On which grounds did Cuba get engaged against apartheid – ideologically, diplomatically and militarily? Far from trying to assess the role of Cuba in the fall of the apartheid regime after its military intervention in Angola that lasted fifteen years (1975-1991) and mobilized tens of thousands of soldiers, this paper seeks to unravel the discourses which accompanied this internationalist engagement. How did apartheid immediately become an enemy for Cuban officials after the revolution of 1959? Why did the “racial issue” that was initially a thorny domestic issue project Cuba into Africa?

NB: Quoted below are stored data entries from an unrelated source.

(** C2 (counterexample): two calls with the same url, format and clock
    reading return one id; the second record replaces the first in the
    registry and both tasks work on it. Once the first task has completed
    the record, the first statement of the second task sets its status back
    to 'downloading'. *)
Lemma completed_record_downloading_again :
  (m ← run (start_clip :: start_clip_again :: to_completed 0 ++ to_returned 0) manager0;
   r ← objs m !! 2%positive; Some (status r, completed_at r))
  = Some (PStr "completed", PStr "2024-10-27T03:35:00")
  /\
  (m ← run (start_clip :: start_clip_again :: to_completed 0 ++ to_returned 0
            ++ [Worker 1 (Next "")]) manager0;
   r ← objs m !! 2%positive; Some (status r))
  = Some (PStr "downloading").
Proof. split; vm_compute; reflexivity. Qed.

(** C8 (as amended): in a run in which no id is handed out twice, the
    completion time of a registered record is [None] or a timestamp, and it
    is set only if the status is completed or error; the converse holds once
    the worker has returned, for the worker assigns the status first and the
    completion time last, so in between a record has a terminal status and
    no completion time. A completion time that is set is never changed. *)
Theorem completed_at_lifecycle env acts m :
  run_distinct acts (_init env) = Some m ->
  (forall download_id l r,
     downloads m !! download_id = Some l -> objs m !! l = Some r ->
     (completed_at r = PNone \/ exists iso, completed_at r = PStr iso) /\
     (completed_at r <> PNone -> terminal (status r))) /\
  (forall n t, executor m !! n = Some t -> task_pc t = Returned ->
     exists l r iso, downloads m !! task_id t = Some l /\ objs m !! l = Some r /\
       terminal (status r) /\ completed_at r = PStr iso) /\
  (forall acts' m' l r r',
     run_distinct acts' m = Some m' ->
     objs m !! l = Some r -> objs m' !! l = Some r' ->
     completed_at r <> PNone -> completed_at r' = completed_at r).
Proof.
  intros Hrun.
  destruct (run_distinct_spec acts _ m (inv_init env) Hrun) as [Hinv _].
  split; [|split].
  - intros download_id l r Hl Ho.
    destruct (inv_reg m Hinv download_id l Hl) as (n & t & Ht & Hid).
    destruct (inv_task m Hinv n t Ht) as (l1 & r1 & Hl1 & Ho1 & Hpc).
    rewrite Hid, Hl in Hl1. injection Hl1 as <-. rewrite Ho in Ho1. injection Ho1 as <-.
    eapply pc_ok_completed_at. exact Hpc.
  - intros n t Ht Hret.
    destruct (inv_task m Hinv n t Ht) as (l & r & Hl & Ho & Hpc).
    rewrite Hret in Hpc. simpl in Hpc. destruct Hpc as (Hterm & iso & Hiso).
    exists l, r, iso. auto.
  - intros acts' m' l r r' Hrun' Ho Ho' Hset.
    destruct (run_distinct_spec acts' m m' Hinv Hrun') as [_ Hrec].
    destruct (Hrec l r Ho) as (r1 & Ho1 & _ & Hkeep).
    rewrite Ho' in Ho1. injection Ho1 as <-. apply Hkeep. exact Hset.
Qed.

Lemma completed_at_lifecycle_witness :
  (forall download_id l r,
     downloads (after (start_clip :: to_completed 0 ++ to_returned 0)) !! download_id = Some l ->
     objs (after (start_clip :: to_completed 0 ++ to_returned 0)) !! l = Some r ->
     (completed_at r = PNone \/ exists iso, completed_at r = PStr iso) /\
     (completed_at r <> PNone -> terminal (status r))) /\
  (forall n t,
     executor (after (start_clip :: to_completed 0 ++ to_returned 0)) !! n = Some t ->
     task_pc t = Returned ->
     exists l r iso,
       downloads (after (start_clip :: to_completed 0 ++ to_returned 0)) !! task_id t = Some l /\
       objs (after (start_clip :: to_completed 0 ++ to_returned 0)) !! l = Some r /\
       terminal (status r) /\ completed_at r = PStr iso) /\
  (forall acts' m' l r r',
     run_distinct acts' (after (start_clip :: to_completed 0 ++ to_returned 0)) = Some m' ->
     objs (after (start_clip :: to_completed 0 ++ to_returned 0)) !! l = Some r ->
     objs m' !! l = Some r' ->
     completed_at r <> PNone -> completed_at r' = completed_at r).
Proof.
  apply (completed_at_lifecycle env0 (start_clip :: to_completed 0 ++ to_returned 0)).
  vm_compute. reflexivity.
Defined.

(** the run of the witness ends with the job completed and stamped *)
Example finished_job :
  (status (record_at 1 (after (start_clip :: to_completed 0 ++ to_returned 0))),
   completed_at (record_at 1 (after (start_clip :: to_completed 0 ++ to_returned 0))),
   record_at 1 (after (start_clip :: to_completed 0 ++ to_returned 0)) !! "progress")
  = (PStr "completed", PStr "2024-10-27T03:35:00", Some (PInt 100)).
Proof. vm_compute. reflexivity. Qed.

(** C8 (counterexample): after the worker has assigned 'completed' to the
    status and before it assigns the completion time, the record is
    completed and has no completion time. *)
Lemma completed_without_completed_at :
  (m ← run_distinct (start_clip :: to_completed 0) manager0;
   r ← objs m !! 1%positive; Some (status r, completed_at r))
  = Some (PStr "completed", PNone).
Proof. vm_compute. reflexivity. Qed.

(* ===================================================================== *)
(** ** Further properties: the job id                                      *)
(* ===================================================================== *)

Lemma le_bytes_length n x : List.length (Md5.le_bytes n x) = n.
Proof. revert x. induction n as [|n IH]; intros x; simpl; [reflexivity|]. rewrite IH. reflexivity. Qed.

Lemma le_bytes_range n x : Forall (fun b => 0 <= b < 256) (Md5.le_bytes n x).
Proof.
  revert x. induction n as [|n IH]; intros x; simpl; constructor.
  - apply Z.mod_pos_bound. lia.
  - apply IH.
Qed.

Lemma digest_shape msg :
  List.length (Md5.digest msg) = 16%nat /\ Forall (fun b => 0 <= b < 256) (Md5.digest msg).
Proof.
  unfold Md5.digest.
  destruct (fold_left Md5.block _ _) as [[[a b] c] d].
  split.
  - rewrite !length_app, !le_bytes_length. reflexivity.
  - rewrite !Forall_app. repeat split; apply le_bytes_range.
Qed.

Lemma hex_digit_is_hex n : 0 <= n < 16 -> is_hex_digit (Md5.hex_digit n) = true.
Proof.
  intros H. rewrite <- (Z2Nat.id n) by lia.
  assert (Hk : (Z.to_nat n < 16)%nat) by lia.
  revert Hk. generalize (Z.to_nat n) as k. intros k Hk.
  do 16 (destruct k as [|k]; [reflexivity|]). lia.
Qed.

Lemma hex_shape bs :
  Forall (fun b => 0 <= b < 256) bs ->
  String.length (Md5.hex bs) = (2 * List.length bs)%nat /\
  all_chars is_hex_digit (Md5.hex bs) = true.
Proof.
  induction 1 as [|b bs Hb _ [IHl IHc]]; simpl; [split; reflexivity|].
  split; [rewrite IHl; lia|].
  rewrite !hex_digit_is_hex, IHc; [reflexivity| |].
  - apply Z.mod_pos_bound. lia.
  - split; [apply Z.div_pos; lia | apply Z.div_lt_upper_bound; lia].
Qed.

Lemma substring_0_shape f n : forall s,
  (n <= String.length s)%nat -> all_chars f s = true ->
  String.length (substring 0 n s) = n /\ all_chars f (substring 0 n s) = true.
Proof.
  induction n as [|n IH]; intros s Hlen Hall.
  - destruct s; split; reflexivity.
  - destruct s as [|c s]; simpl in *; [lia|].
    apply andb_true_iff in Hall as [Hc Hs].
    destruct (IH s ltac:(lia) Hs) as [IHl IHc].
    rewrite IHl, Hc, IHc. split; reflexivity.
Qed.

(** X1: every id that [start_download] returns has exactly eight
    characters, each a lowercase hexadecimal digit. *)
Theorem download_id_is_8_hex_digits url format_id filename time_time now_iso m :
  String.length (fst (start_download url format_id filename time_time now_iso m)) = 8%nat
  /\ all_chars is_hex_digit (fst (start_download url format_id filename time_time now_iso m))
     = true.
Proof.
  cbn [start_download fst]. unfold make_id, Md5.hexdigest.
  destruct (digest_shape (Md5.encode (url +:+ format_id +:+ time_time))) as [Hlen Hrange].
  destruct (hex_shape _ Hrange) as [Hhl Hhc].
  apply substring_0_shape; [|exact Hhc]. rewrite Hhl, Hlen. lia.
Qed.

(* ===================================================================== *)
(** ** Further properties: starting a job and asking for it                *)
(* ===================================================================== *)

Lemma dict_truthy_lookup (r : dict) k v : r !! k = Some v -> dict_truthy r = true.
Proof.
  intros H. unfold dict_truthy. rewrite bool_decide_eq_false_2; [reflexivity|].
  intros Hsize. apply map_size_empty_iff in Hsize. subst r.
  rewrite lookup_empty in H. discriminate.
Qed.

Lemma new_record_truthy download_id url format_id filename now_iso :
  dict_truthy (new_record download_id url format_id filename now_iso) = true.
Proof. apply (dict_truthy_lookup _ "id" (PStr download_id)). reflexivity. Qed.

(** X2: the id that [start_download] returns is known at once: asking for
    it in the state the call leaves is answered 200 with the record just
    created (status 'queued', progress 0, the url, format and filename of
    the call, no completion time, error or file path), and the question
    changes nothing. *)
Theorem started_job_is_found url format_id filename time_time now_iso m :
  get_download_status (fst (start_download url format_id filename time_time now_iso m))
                      (snd (start_download url format_id filename time_time now_iso m))
  = (Response 200 (new_record (make_id url format_id time_time) url format_id filename now_iso),
     snd (start_download url format_id filename time_time now_iso m))
  /\ status (new_record (make_id url format_id time_time) url format_id filename now_iso)
     = PStr "queued"
  /\ new_record (make_id url format_id time_time) url format_id filename now_iso !! "progress"
     = Some (PInt 0)
  /\ new_record (make_id url format_id time_time) url format_id filename now_iso !! "url"
     = Some (PStr url)
  /\ new_record (make_id url format_id time_time) url format_id filename now_iso !! "filename"
     = Some filename.
Proof.
  split; [|repeat split].
  cbn [start_download fst snd]. unfold get_download_status, get_download.
  cbn [downloads objs with_objs]. rewrite lookup_insert_eq.
  cbn [objs]. rewrite lookup_insert_eq. cbn [default]. unfold id.
  rewrite new_record_truthy. reflexivity.
Qed.

Lemma append_cons c s t : (String c s +:+ t)%string = String c (s +:+ t).
Proof. reflexivity. Qed.

Lemma append_nil t : ("" +:+ t)%string = t.
Proof. reflexivity. Qed.

Lemma substring_whole s : substring 0 (String.length s) s = s.
Proof. induction s as [|c s IH]; simpl; [reflexivity|]. rewrite IH. reflexivity. Qed.

(** X3: a GET of '/api/download/' followed by any text is answered by
    [get_download_status] on exactly that text, whatever characters it
    has; '/api/download' without the final slash is no such request and is
    answered 404 'API endpoint not found'. *)
Theorem do_GET_download_status download_id m :
  do_GET ("/api/download/" +:+ download_id) m
  = (Json (fst (get_download_status download_id m)), snd (get_download_status download_id m))
  /\ do_GET "/api/download" m = (SendError 404 "API endpoint not found", m).
Proof.
  split; [|reflexivity].
  unfold do_GET, startswith, slice_from. rewrite !append_cons, append_nil.
  cbn. rewrite Nat.sub_0_r, substring_whole.
  assert (String.prefix "" download_id = true) as -> by (destruct download_id; reflexivity).
  destruct (get_download_status download_id m) as [r m']. reflexivity.
Qed.

(* ===================================================================== *)
(** ** Further properties: what no step does                               *)
(* ===================================================================== *)

Lemma setitem_keeps l0 k0 v m l r :
  objs m !! l = Some r ->
  exists r', objs (setitem l0 k0 v m) !! l = Some r' /\ forall k, k <> k0 -> r' !! k = r !! k.
Proof.
  intros Ho. unfold setitem. destruct (objs m !! l0) as [r0|] eqn:Ho0.
  - destruct m as [dl ob ex dd sf]; simpl in *.
    destruct (decide (l = l0)) as [->|Hne].
    + rewrite Ho in Ho0. injection Ho0 as <-. exists (<[k0 := v]> r).
      rewrite lookup_insert_eq. split; [reflexivity|].
      intros k Hk. apply lookup_insert_ne. congruence.
    + exists r. rewrite lookup_insert_ne by congruence. auto.
  - exists r. auto.
Qed.

Lemma creation_key_not_written k :
  k ∈ creation_keys ->
  (k ∉ hook_keys) /\ k <> "status"%string /\ k <> "filepath"%string /\
  k <> "progress"%string /\ k <> "completed_at"%string /\ k <> "error"%string.
Proof.
  unfold creation_keys, hook_keys. rewrite !not_elem_of_cons, !elem_of_cons.
  intros [->|[->|[->|[->|[->|H]]]]]; [..|apply elem_of_nil in H; contradiction];
    repeat split; try discriminate; apply not_elem_of_nil.
Qed.

Lemma hook_keeps download_id d m m' l r :
  hook download_id d m = Some m' -> objs m !! l = Some r ->
  exists r', objs m' !! l = Some r' /\ forall k, k ∈ creation_keys -> r' !! k = r !! k.
Proof.
  unfold hook. intros H Ho.
  destruct (d !! "status") as [s|]; simpl in H; [|discriminate].
  destruct (py_eq_str s "downloading"); [|injection H as <-; eauto].
  destruct (downloads m !! download_id) as [l0|]; [|injection H as <-; eauto].
  destruct (objs m !! l0) as [r0|] eqn:Ho0; [|injection H as <-; eauto].
  destruct (dict_truthy r0); [|injection H as <-; eauto].
  destruct (hook_record d r0) as [r0'|] eqn:Hrec; simpl in H; [|discriminate].
  injection H as <-. destruct m as [dl ob ex dd sf]; simpl in *.
  destruct (decide (l = l0)) as [->|Hne].
  - rewrite Ho in Ho0. injection Ho0 as <-. exists r0'.
    rewrite lookup_insert_eq. split; [reflexivity|].
    intros k Hk. apply hook_record_fields in Hrec as (_ & _ & _ & _ & Hframe).
    apply Hframe. apply creation_key_not_written. exact Hk.
  - exists r. rewrite lookup_insert_ne by congruence. auto.
Qed.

In the end, the Cuban involvement in Africa can draw the contours of a different history of non-racialism: a history that no longer appears so much as the opposition of two antagonistic models (mestisaje vs. apartheid) but rather, through plenty of reciprocal cultural references, as a common history.
About the Author
Adrien Delmas, PhD (2010) in History from the Ecole des Hautes Etudes en Sciences Sociales, is currently Scientific Director of the French Institute of South Africa (UMIFRE 25 CNRS, USR 3336 ‘Afrique au Sud du Sahara’). He has published on travel writing in the early modern world including Les voyages de l’écrit. Culture écrite et expansion européenne à l’époque moderne (Paris, Honoré Champion, 2013) et Written Culture in a Colonial Context (Leiden, Brill, 2012). He is associate researcher at the EHESS and at the University of Cape Town.